ASSIGNED TASK: Your output should be the entries below, exact in every detail.

GIVEN RECORDS:
Lemma field_cons n v fs name : field ((n, v) :: fs) name = if eq_ignore_ascii_case n name then Some v else field fs name.
Proof. unfold field. cbn [List.find fst]. by case_match. Qed.

Definition received (mdn : ReadReceipts.Mdn) : Fields := (fun f => (f.1, unfolded f.2)) <$> receipt_fields mdn.

#[local] Ltac look_up :=
  repeat (rewrite field_cons; match goal with |- context [eq_ignore_ascii_case ?a ?b] =>
    let v := eval vm_compute in (eq_ignore_ascii_case a b) in change (eq_ignore_ascii_case a b) with v end; cbn iota).

Lemma receipt_outcome mdn : field (received mdn) (lit "Disposition") ≫= disposition_outcome = Some Displayed.
Proof.
  unfold received, receipt_fields. destruct (is_empty _); cbn [app fmap list_fmap fst snd]; look_up;
    destruct (ReadReceipts.mode mdn); vm_compute; reflexivity.
Qed.

Lemma receipt_id mdn : field (received mdn) (lit "Original-Message-ID") =
  Some (unfolded (lit "<" ++ ReadReceipts.key_case_kept (ReadReceipts.original_message_id mdn) ++ lit ">")).
Proof. unfold received, receipt_fields. destruct (is_empty _); cbn [app fmap list_fmap fst snd]; look_up; reflexivity. Qed.

Lemma receipt_for mdn r : receipt_recipient mdn r -> recipient_of (received mdn) = Some (to_lowercase r).
Proof.
  intros (Hp & Hne & Hr). assert (is_empty (to_lowercase r) = false) as He by by destruct (to_lowercase r).
  unfold recipient_of. cbn [omap list_omap]. unfold received, receipt_fields.
  destruct Hr as [[-> ->]| ->]; [cbn [is_empty]|replace (is_empty (rfc822 r)) with false by done];
    cbn [app fmap list_fmap fst snd]; look_up.
  - change (field [] (lit "Original-Recipient")) with (@None text). cbn [fmap list_fmap List.find]. fold (rfc822 r).
    rewrite address_plain by done. by rewrite He.
  - cbn [fmap list_fmap List.find]. rewrite address_plain by done. by rewrite He.
Qed.

Lemma bare_id_plain id : plain 998 id -> bare_id (unfolded (lit "<" ++ id ++ lit ">")) = id.
Proof.
  intros Hp. rewrite word_unfolded.
  - unfold bare_id. rewrite (bracketed_plain _ _ Hp). by apply plain_clean.
  - apply word_app; [by apply (bool_decide_unpack _); vm_compute|]. pose proof (plain_word _ _ Hp) as [Hne Hw].
    split; [by destruct id|]. apply Forall_app. split; [done|]. by apply (bool_decide_unpack _); vm_compute.
Qed.

Lemma receipt_kind mail : report_type mail = Some (lit "disposition-notification") ->
  kind_of mail = Some (Disposition, [lit "message/disposition-notification"; lit "message/global-disposition-notification"]).
Proof. intros H. unfold kind_of. rewrite H. vm_compute. reflexivity. Qed.
Lemma settled_judges db acc only : settled db -> settled (fst (rejudge db acc only)).
Proof.
  intros Hs. pose proof (rejudge_rows db acc only (settled_ids db Hs)) as E. fold (judge_row db acc only) in E.
  pose proof (keeps_judge db acc only) as Hk. pose proof (rejudge_tables db acc only) as Ht.
  apply (settled_unjudged db _ _ Hs Hk E). intros acc' r Hr Hm Hd.
  assert (placed (fst (rejudge db acc only)) acc' (judge_row db acc only r) = placed db acc' r) as Hp by by apply placed_keeps.
  destruct (is_mail acc r && (negb only || is_open db acc r)) eqn:Ec.
  - right. right. rewrite Hp. unfold judge_row. rewrite Ec. apply andb_true_iff in Ec as [Hm' _]. by rewrite (one_account acc' acc r).
  - assert (judge_row db acc only r = r) as Er by (unfold judge_row; by rewrite Ec).
    destruct Hd as [Hu|[(m & Hn & Hu)|Hc]]; [left; by rewrite Er| |right; right; by rewrite Hp, Er].
    right. left. exists m. split; [|done]. rewrite keeps_group, (newest_keeps _ db _ acc' _ Hk E), Hn by done. cbn. f_equal.
    destruct (newest_of_in _ _ _ _ Hn) as (Hmi & Hmm & Hg). unfold judge_row.
    destruct (is_mail acc m) eqn:E'; [|done]. exfalso. assert (acc' = acc) as -> by by apply (one_account _ _ m).
    assert (is_open db acc r = true) as Ho by (apply is_open_spec; by exists m). by rewrite Hm, Ho, orb_true_r in Ec.
Qed.

Lemma settled_step db db' : step db db' -> settled db -> settled db'.
Proof.
  destruct 1; intros Hs; eauto using settled_deletes, settled_arrives, settled_marked, settled_saves, settled_corrects_conversation,
    settled_corrects_sender, settled_judges.
Qed.

Lemma settled_reach db : rtc step empty db -> settled db.
Proof.
  intros Hr. assert (settled empty) as He.
  { split; [by apply NoDup_nil|constructor|]. intros acc r Hr'. by apply not_elem_of_nil in Hr'. }
  induction Hr; eauto using settled_step.
Qed.

Lemma same_db db db' : messages db' = messages db -> same_tables db db' -> db' = db.
Proof. destruct db, db'. cbn. intros -> (H1 & H2 & H3). cbn in *. by subst. Qed.

Lemma rejudge_new_all db acc : settled db -> fst (rejudge db acc true) = fst (rejudge db acc false).
Proof.
  intros Hs. pose proof (rejudge_tables db acc true) as (A1 & A2 & A3). pose proof (rejudge_tables db acc false) as (B1 & B2 & B3).
  apply same_db; [|split_and!; congruence]. rewrite !rejudge_rows by apply (settled_ids db Hs).
  apply list_fmap_ext. intros i r Hr%list_elem_of_lookup_2. cbn [negb orb].
  destruct (is_mail acc r) eqn:Em; [|done]. cbn [andb]. destruct (due_open db acc r Hr Em (settled_due db Hs acc r Hr Em)) as [->|Hc]; [done|].
  destruct (is_open db acc r); [done|]. by rewrite <- Hc, set_category_own.
Qed.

YOUR RESPONSE:
Lemma field_cons n v fs name : field ((n, v) :: fs) name = if eq_ignore_ascii_case n name then Some v else field fs name.
Proof. unfold field. cbn [List.find fst]. by case_match. Qed.

Definition received (mdn : ReadReceipts.Mdn) : Fields := (fun f => (f.1, unfolded f.2)) <$> receipt_fields mdn.

#[local] Ltac look_up :=
  repeat (rewrite field_cons; match goal with |- context [eq_ignore_ascii_case ?a ?b] =>
    let v := eval vm_compute in (eq_ignore_ascii_case a b) in change (eq_ignore_ascii_case a b) with v end; cbn iota).

Lemma receipt_outcome mdn : field (received mdn) (lit "Disposition") ≫= disposition_outcome = Some Displayed.
Proof.
  unfold received, receipt_fields. destruct (is_empty _); cbn [app fmap list_fmap fst snd]; look_up;
    destruct (ReadReceipts.mode mdn); vm_compute; reflexivity.
Qed.

Lemma receipt_id mdn : field (received mdn) (lit "Original-Message-ID") =
  Some (unfolded (lit "<" ++ ReadReceipts.key_case_kept (ReadReceipts.original_message_id mdn) ++ lit ">")).
Proof. unfold received, receipt_fields. destruct (is_empty _); cbn [app fmap list_fmap fst snd]; look_up; reflexivity. Qed.

Lemma receipt_for mdn r : receipt_recipient mdn r -> recipient_of (received mdn) = Some (to_lowercase r).
Proof.
  intros (Hp & Hne & Hr). assert (is_empty (to_lowercase r) = false) as He by by destruct (to_lowercase r).
  unfold recipient_of. cbn [omap list_omap]. unfold received, receipt_fields.
  destruct Hr as [[-> ->]| ->]; [cbn [is_empty]|replace (is_empty (rfc822 r)) with false by done];
    cbn [app fmap list_fmap fst snd]; look_up.
  - change (field [] (lit "Original-Recipient")) with (@None text). cbn [fmap list_fmap List.find]. fold (rfc822 r).
    rewrite address_plain by done. by rewrite He.
  - cbn [fmap list_fmap List.find]. rewrite address_plain by done. by rewrite He.
Qed.

Lemma bare_id_plain id : plain 998 id -> bare_id (unfolded (lit "<" ++ id ++ lit ">")) = id.
Proof.
  intros Hp. rewrite word_unfolded.
  - unfold bare_id. rewrite (bracketed_plain _ _ Hp). by apply plain_clean.
  - apply word_app; [by apply (bool_decide_unpack _); vm_compute|]. pose proof (plain_word _ _ Hp) as [Hne Hw].
    split; [by destruct id|]. apply Forall_app. split; [done|]. by apply (bool_decide_unpack _); vm_compute.
Qed.

Lemma receipt_kind mail : report_type mail = Some (lit "disposition-notification") ->
  kind_of mail = Some (Disposition, [lit "message/disposition-notification"; lit "message/global-disposition-notification"]).
Proof. intros H. unfold kind_of. rewrite H. vm_compute. reflexivity. Qed.
Lemma settled_judges db acc only : settled db -> settled (fst (rejudge db acc only)).
Proof.
  intros Hs. pose proof (rejudge_rows db acc only (settled_ids db Hs)) as E. fold (judge_row db acc only) in E.
  pose proof (keeps_judge db acc only) as Hk. pose proof (rejudge_tables db acc only) as Ht.
  apply (settled_unjudged db _ _ Hs Hk E). intros acc' r Hr Hm Hd.
  assert (placed (fst (rejudge db acc only)) acc' (judge_row db acc only r) = placed db acc' r) as Hp by by apply placed_keeps.
  destruct (is_mail acc r && (negb only || is_open db acc r)) eqn:Ec.
  - right. right. rewrite Hp. unfold judge_row. rewrite Ec. apply andb_true_iff in Ec as [Hm' _]. by rewrite (one_account acc' acc r).
  - assert (judge_row db acc only r = r) as Er by (unfold judge_row; by rewrite Ec).
    destruct Hd as [Hu|[(m & Hn & Hu)|Hc]]; [left; by rewrite Er| |right; right; by rewrite Hp, Er].
    right. left. exists m. split; [|done]. rewrite keeps_group, (newest_keeps _ db _ acc' _ Hk E), Hn by done. cbn. f_equal.
    destruct (newest_of_in _ _ _ _ Hn) as (Hmi & Hmm & Hg). unfold judge_row.
    destruct (is_mail acc m) eqn:E'; [|done]. exfalso. assert (acc' = acc) as -> by by apply (one_account _ _ m).
    assert (is_open db acc r = true) as Ho by (apply is_open_spec; by exists m). by rewrite Hm, Ho, orb_true_r in Ec.
Qed.

Lemma settled_step db db' : step db db' -> settled db -> settled db'.
Proof.
  destruct 1; intros Hs; eauto using settled_deletes, settled_arrives, settled_marked, settled_saves, settled_corrects_conversation,
    settled_corrects_sender, settled_judges.
Qed.

Lemma settled_reach db : rtc step empty db -> settled db.
Proof.
  intros Hr. assert (settled empty) as He.
  { split; [by apply NoDup_nil|constructor|]. intros acc r Hr'. by apply not_elem_of_nil in Hr'. }
  induction Hr; eauto using settled_step.
Qed.

Lemma same_db db db' : messages db' = messages db -> same_tables db db' -> db' = db.
Proof. destruct db, db'. cbn. intros -> (H1 & H2 & H3). cbn in *. by subst. Qed.

Lemma rejudge_new_all db acc : settled db -> fst (rejudge db acc true) = fst (rejudge db acc false).
Proof.
  intros Hs. pose proof (rejudge_tables db acc true) as (A1 & A2 & A3). pose proof (rejudge_tables db acc false) as (B1 & B2 & B3).
  apply same_db; [|split_and!; congruence]. rewrite !rejudge_rows by apply (settled_ids db Hs).
  apply list_fmap_ext. intros i r Hr%list_elem_of_lookup_2. cbn [negb orb].
  destruct (is_mail acc r) eqn:Em; [|done]. cbn [andb]. destruct (due_open db acc r Hr Em (settled_due db Hs acc r Hr Em)) as [->|Hc]; [done|].
  destruct (is_open db acc r); [done|]. by rewrite <- Hc, set_category_own.
Qed.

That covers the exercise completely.